The producers can emit events via a load balancer (software, hardware, client or network based) in a complete push model, or it can be decoupled in a push/pull model such as by using Kafka.
5) Over Allocate
I can always just allocate resources high enough to handle whatever the highest peak traffic volumes are going to be (and shed load if that gets overwhelmed for unexpected reasons).
A non-trivial complication of all of these is that we want to allow developers to build complicated transformations and combinations of streams and their application of logic can easily break many of the back-pressure solutions if implicit or even explicit queueing happens.
These are beyond the client/server network points and thus the in-memory (single process) reactive stream needs to retain the feedback loop even if custom operators or async observers are used. This is still a problem area in Rx, even if the portions at the "edge" of the client/server relationship are solved.
I can post some sample code of these types of examples if that is useful.
Those are great use cases to consider, thanks for elaborating! I think the aspect of wanting to sample a practically continuous source as quickly as processing allows (up to a limit) is a genuine case that is not yet covered, would you mind adding that to the wiki?
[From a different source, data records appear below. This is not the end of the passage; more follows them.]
(* ===== verification/PeerCache.v ===== *)
(** Loading the cache from another node ([loadCache] and [loadCacheFromClioPeer] of
    [etl/ReportingETL.cpp]).

    The nodes of the configuration are tried in order; each is asked for the objects
    of the ledger out of order, page after page. The coroutine that does this is a
    state machine: [peer_connect] and [peer_reply] are what it does with the outcome
    of its asynchronous operations, between which later ledgers are applied to the
    cache. The composition is with the server of the other node: the session's
    [handle_request] ([Rpc]), the handler ([LedgerData]) and its backend.
    [peer_cache_load]: what the cache holds, and that the loading ends. *)

From stdpp Require Import base list gmap strings sorting relations.
From Stdlib Require Import ZArith Lia.
From S2P Require Import Prelude Types TreeRipple SimpleCache Backend CacheLoad DosGuard Json Errors Requests Subscriptions Directory Rpc TxRequests NgAccounts Config Settings LedgerData.

#[local] Open Scope string_scope.
#[local] Open Scope list_scope.
Open Scope Z_scope.

(** [boost::algorithm::unhex]; it throws where the text is not hexadecimal. *)
Class Unhex := { unhex : string -> Res Blob }.

(** ** The client *)

(** The outcome of a request: it could not be written, no answer could be read, or
    what parsing the answer gave. *)
Inductive PeerReply := PWriteError | PReadError | PMessage (parsed : Res json).

(** Where the coroutine is: about to connect, waiting for the answer to a request,
    started on the database, done; or there is none. *)
Inductive PeerPc := PIdle | PConnect | PAsk (marker : option json) (started : bool) (numAttempts : Z) | PDb | PLoaded.

(** The cache, the nodes left with the one in use first. *)
Record PeerCache := mkPeerCache { pc_cache : SimpleCache; pc_peers : list ClioPeer; pc_state : PeerPc }.

Definition getRequest (ledgerIndex : Z) (marker : option json) : JsonObject :=
  let request := [("command", JString "ledger_data"); ("ledger_index", JUint64 ledgerIndex); ("binary", JBool true);
                  ("out_of_order", JBool true); ("limit", JInt64 2048)] in
  match marker with Some m => obj_set "marker" m request | None => request end.

(** What an answer leads to. *)
Inductive PeerNext := GiveUp | TryAgain (numAttempts : Z) | NextPage (objects : list LedgerObject) (marker : option json).

Section client.
Context `{RippleStrings} `{Unhex}.

(** [None] when the key of an object cannot be read. *)
Definition peer_object (ledgerObject : json) : Res (option LedgerObject) :=
  obj ← as_object ledgerObject;
  index ← (v ← at_ obj "index"; as_string v);
  match parseHex (c_str index) with
  | None => Ok None
  | Some key =>
      data ← (v ← at_ obj "data"; as_string v);
      blob ← unhex (c_str data);
      Ok (Some (mkLedgerObject key blob))
  end.

Fixpoint peer_objects (state : list json) : Res (option (list LedgerObject)) :=
  match state with
  | [] => Ok (Some [])
  | v :: state' =>
      o ← peer_object v;
      match o with
      | None => Ok None
      | Some o => os ← peer_objects state'; Ok (match os with Some os => Some (o :: os) | None => None end)
      end
  end.

Definition peer_result (parsed : JsonObject) : Res PeerNext :=
  response ← as_object (default JNull (obj_find "result" parsed));
  cache_full ← (if contains response "cache_full" then v ← at_ response "cache_full"; as_bool v else Ok false);
  if negb cache_full then Ok GiveUp
  else
    let marker := obj_find "marker" response in
    state ← (v ← at_ response "state"; as_array v);
    objects ← peer_objects state;
    Ok (match objects with Some objects => NextPage objects marker | None => GiveUp end).

Definition peer_response (numAttempts : Z) (parsed : json) : Res PeerNext :=
  match parsed with
  | JObject response =>
      match obj_find "error" response with
      | Some err =>
          if (match err with JString s => bool_decide (s = "lgrNotFound") | _ => false end) then
            let numAttempts := numAttempts + 1 in
            Ok (if numAttempts >=? 5 then GiveUp else TryAgain numAttempts)
          else Ok GiveUp
      | None => peer_result response
      end
  | _ => Ok GiveUp
  end.
(** The traversal and the answer with its objects and marker. *)
Lemma owned_finish n (response : list json -> JsonObject) :
  owned_request_ok -> owner -> (n <= length keys)%nat ->
  (forall l, obj_find (owned_member m) (response l) = Some (JArray l) /\ obj_find "marker" (response l) = None) ->
  triple I (next ← traverse_account (push_items (owned_item a m)) dir_fuel a seq limit (marker_at pages n) [];
            with_done next (fun nextMarker => mret (Done (response nextMarker.2 ++ next_member nextMarker.1))))
    (fun r w => owned_answer n r /\ I w) E.
Proof.
  intros Hok Hown Hn Hresp. pose proof (or_limit Hok) as [_ Hl].
  eapply triple_bind; [by apply owned_traverse|]. intros r. apply triple_pre_pure. intros ->. cbn [with_done fst snd].
  apply triple_ret. intros w Hw. split; [|done]. eexists. split; [done|]. destruct (Hresp (found (cut limit (drop n keys)))) as [Hm Hk].
  rewrite !obj_find_app, Hm, Hk. split; [done|]. exact (next_member_spec n Hown (proj1 Hl)).
Qed.

Lemma owned_handler_spec n :
  owned_request_ok -> owner -> (n <= length keys)%nat ->
  triple I (owned_handler m dir_fuel (with_params (with_marker (marker_at pages n) params) ctx)) (fun r w => owned_answer n r /\ I w) E.
Proof.
  intros Hok Hown Hn. pose proof (or_params Hok) as Hp.
  assert (getAccount (with_marker (marker_at pages n) params) 0 = Done a) as Hacc.
  { unfold getAccount. rewrite getAccount_marker by done. apply (or_account Hok). }
  pose proof (getLimit_marker (marker_at pages n)) as Hlim. rewrite (proj1 (or_limit Hok)) in Hlim.
  pose proof (marker_text n Hok) as Hmk. pose proof (fun response => owned_finish n response Hok Hown Hn) as Hfin.
  pose proof (owned_exists Hown) as Hex. clear Hown.
  destruct m as [t|peer ignore| |dest]; cbn [owned_handler owned_params] in *;
    unfold doAccountObjects, doAccountLines, doAccountOffers, doAccountChannels; cbn [with_params ctx_params ctx_range];
    (eapply triple_bind; [by apply owned_ledger|]); intros r; apply triple_pre_pure; intros ->; cbn [with_done]; rewrite Hacc; cbn [with_done].
  - rewrite Hlim, Hmk. unfold object_type in *. rewrite find_marker, Hp by done. cbn [with_done].
    apply (Hfin (fun l => [("account", JString (account_text a)); ("account_objects", JArray l)] ++ lgrInfo_members info)); done.
  - eapply triple_bind; [exact Hex|]. intros r. apply triple_pre_pure. intros ->. cbn [with_done].
    rewrite optional_marker by done. rewrite (proj1 Hp), Hlim, Hmk. unfold ignore_default in *. rewrite find_marker, (proj2 Hp) by done.
    cbn [with_done].
    apply (Hfin (fun l => [("account", JString (account_text a))] ++ lgrInfo_members info ++ [("limit", JUint64 limit); ("lines", JArray l)])); done.
  - eapply triple_bind; [exact Hex|]. intros r. apply triple_pre_pure. intros ->. cbn [with_done].
    rewrite Hlim, Hmk. cbn [with_done].
    apply (Hfin (fun l => [("account", JString (account_text a)); ("limit", JUint64 limit)] ++ lgrInfo_members info ++ [("offers", JArray l)])); done.
  - eapply triple_bind; [exact Hex|]. intros r. apply triple_pre_pure. intros ->. cbn [with_done].
    unfold getAccount_optional in *. rewrite getAccount_marker, Hp, Hlim, Hmk by done. cbn [with_done].
    apply (Hfin (fun l => [("account", JString (account_text a)); ("channels", JArray l); ("limit", JUint64 limit)] ++ lgrInfo_members info)); done.
Qed.
Implicit Types (self : @Propellers F) (speeds s d p : @tensor F).

Lemma len_eq_length (a b : @tensor F) : len a = len b -> length a = length b.
Proof. unfold len; lia. Qed.

Lemma len_repeat (x : F) (k : Z) : 0 <= k -> len (repeat x (Z.to_nat k)) = k.
Proof. intros Hk; unfold len; rewrite repeat_length; lia. Qed.

Lemma len_map (f : F -> F) (a : @tensor F) : len (map f a) = len a.
Proof. unfold len; now rewrite length_map. Qed.

Lemma elementwise_same_length (op : F -> F -> F) (a b : @tensor F) :
  length a = length b -> elementwise op a b = Ok (zip_with op a b).
Proof.
  intros E; unfold elementwise.
  now rewrite (proj2 (Nat.eqb_eq _ _) E).
Qed.

Lemma length_thrust_vec s d p :
  length d = length s -> length p = length s ->
  length (thrust_vec s d p) = length s.
Proof.
  intros Hd Hp; unfold thrust_vec, scalar_mul, torch_pow, torch_sqrt.
  repeat (rewrite length_zip_with; rewrite ?length_map;
          try rewrite length_zip_with; rewrite ?length_map); congruence.
Qed.

Lemma nth_error_thrust_vec s d p (i : nat) (si di pi : F) :
  nth_error s i = Some si -> nth_error d i = Some di ->
  nth_error p i = Some pi ->
  nth_error (thrust_vec s d p) i = Some (thrust_two_step si di pi).
Proof.
  intros Hs Hd Hp; unfold thrust_vec, thrust_two_step.
  repeat apply nth_error_zip_with;
    unfold scalar_mul, torch_pow, torch_sqrt;
    try (rewrite nth_error_map, ?Hs, ?Hd, ?Hp; reflexivity);
    assumption.
Qed.

(** [torch.zeros] of a size that is a length. *)
Lemma torch_zeros_nonneg (k : Z) :
  0 <= k -> torch_zeros k = Ok (repeat (@fzero F SF) (Z.to_nat k)).
Proof.
  intros Hk; unfold torch_zeros.
  destruct (Z.ltb_spec k 0); [lia | reflexivity].
Qed.

(** The constructor on arguments of the right lengths. *)
Lemma init_ok (count : Z) (diameters pitches : list F) :
  len diameters = count -> len pitches = count ->
  __init__ count diameters pitches =
    Ok (mkPropellers count (map to_inches diameters) (map to_inches pitches)
          (repeat fzero (Z.to_nat count)) (repeat fzero (Z.to_nat count))).
Proof.
  intros Hd Hp; unfold __init__.
  rewrite Hd, Hp, Z.eqb_refl; simpl.
  rewrite torch_zeros_nonneg by (unfold len in Hd; lia).
  reflexivity.
Qed.

(** The constructor on a wrong number of diameters, whatever the pitches. *)
Lemma init_bad_diameters (count : Z) (diameters pitches : list F) :
  len diameters <> count ->
  __init__ count diameters pitches =
    Err (ValueError (msg_diameters (len diameters) count)).
Proof.
  intros Hd; unfold __init__.
  now rewrite (proj2 (Z.eqb_neq _ _) Hd).
Qed.

Lemma init_bad_pitches (count : Z) (diameters pitches : list F) :
  len diameters = count -> len pitches <> count ->
  __init__ count diameters pitches =
    Err (ValueError (msg_pitchs (len pitches) count)).
Proof.
  intros Hd Hp; unfold __init__.
  now rewrite Hd, Z.eqb_refl, (proj2 (Z.eqb_neq _ _) Hp).
Qed.

(** [set_speed] rejects a vector of the wrong length before it touches
    [self]. *)
Lemma set_speed_rejects self speeds :
  len speeds <> n self ->
  set_speed speeds self =
    (Err (ValueError (msg_speed (len speeds) (n self))), self).
Proof.
  intros Hl; unfold set_speed, bind, attr.
  now rewrite (proj2 (Z.eqb_neq _ _) Hl).
Qed.

(** [set_speed] on an object whose geometry has the length of [speeds]. *)
Lemma set_speed_accepts self speeds :
  len speeds = n self ->
  length (dia self) = length speeds ->
  length (pitch self) = length speeds ->
  set_speed speeds self =
    (Ok tt, mkPropellers (n self) (dia self) (pitch self) speeds
                         (thrust_vec speeds (dia self) (pitch self))).
Proof.
  intros Hl Hd Hp; unfold set_speed, bind, attr.
  rewrite Hl, Z.eqb_refl; simpl.
  unfold call, tensor_mul, tensor_div.
  rewrite elementwise_same_length
    by (unfold scalar_mul, torch_pow; rewrite !length_map; congruence).
  rewrite elementwise_same_length
    by (unfold scalar_mul, torch_pow, torch_sqrt;
        rewrite length_zip_with; rewrite !length_map; congruence).
  simpl.
  rewrite elementwise_same_length
    by (unfold scalar_mul; rewrite !length_map; congruence).
  rewrite elementwise_same_length
    by (unfold scalar_mul, torch_pow, torch_sqrt;
        repeat (rewrite length_zip_with; rewrite ?length_map);
        congruence).
  reflexivity.
Qed.

Lemma init_consistent (count : Z) (diameters pitches : list F) self :
  __init__ count diameters pitches = Ok self ->
  consistent count diameters pitches self.
Proof.
  intros H.
  destruct (Z.eq_dec (len diameters) count) as [Hd|Hd];
    [| rewrite init_bad_diameters in H by assumption; discriminate].
  destruct (Z.eq_dec (len pitches) count) as [Hp|Hp];
    [| rewrite init_bad_pitches in H by assumption; discriminate].
  rewrite init_ok in H by assumption.
  injection H as <-.
  assert (0 <= count) by (unfold len in Hd; lia).
  constructor; simpl; auto using len_repeat.
Qed.

Lemma consistent_lengths (count : Z) (diameters pitches : list F) self :
  consistent count diameters pitches self ->
  len (dia self) = count /\ len (pitch self) = count.
Proof.
  intros [Hn Hd Hp Hdia Hpitch _ _].
  rewrite Hdia, Hpitch, !len_map; auto.
Qed.

Lemma set_speed_consistent (count : Z) (diameters pitches : list F)
      self speeds :
  consistent count diameters pitches self ->
  consistent count diameters pitches (after speeds self).
Proof.
  intros C.
  destruct (consistent_lengths _ _ _ _ C) as [Ld Lp].
  pose proof C as [Hn Hd Hp Hdia Hpitch Hs Ht].
  unfold after.
  destruct (Z.eq_dec (len speeds) (n self)) as [E|E].
  - assert (length (dia self) = length speeds)
      by (apply len_eq_length; congruence).
    assert (length (pitch self) = length speeds)
      by (apply len_eq_length; congruence).
    rewrite set_speed_accepts by assumption; simpl.
    constructor; simpl; auto; try congruence.
    unfold len; rewrite length_thrust_vec by assumption.
    fold (len speeds); congruence.
  - rewrite set_speed_rejects by assumption; assumption.
Qed.

Lemma reachable_consistent (count : Z) (diameters pitches : list F) self :
  reachable count diameters pitches self ->
  consistent count diameters pitches self.
Proof.
  induction 1 as [self H | self speeds _ IH].
  - now apply init_consistent.
  - now apply set_speed_consistent.
Qed.

(** One accepted call, from any state of an object. *)
Lemma set_speed_reachable (count : Z) (diameters pitches : list F)
      self speeds :
  reachable count diameters pitches self ->
  len speeds = count ->
  set_speed speeds self =
    (Ok tt, mkPropellers count (map to_inches diameters)
              (map to_inches pitches) speeds
              (thrust_vec speeds (map to_inches diameters)
                          (map to_inches pitches))).
Proof.
  intros R Hl.
  pose proof (reachable_consistent _ _ _ _ R) as C.
  destruct (consistent_lengths _ _ _ _ C) as [Ld Lp].
  destruct C as [Hn Hd Hp Hdia Hpitch Hs Ht].
  rewrite set_speed_accepts.
  - now rewrite Hn, Hdia, Hpitch.
  - congruence.
  - apply len_eq_length; congruence.
  - apply len_eq_length; congruence.
Qed.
And the aspect of reacting to load by modifying the routing of substreams (elastically) is another good one to think about: this is probably a common enough case that providing mechanisms or hooks for translating back-pressure into a metric makes sense—and that metric can then be used to steer a load-balancer, spin up new nodes in the cloud, etc. I think that one deserves to be added to the list as well.
Where do we want to put code samples? It might be good to keep them in the main repo and only link to them from the wiki (unless they are really small). This would in principle allow the samples to be compile-checked as well—where that makes sense.
Even better if the test cases are fixtures so it is possible to test different implementations :)
Hi folks,
I added three samples which I had in my mind:
I’m sure that the list still is far from exhaustive but I’m hesitant to flesh out things more before you guys tell me that I’m not running completely into the wrong direction ;-)
Regards,
Roland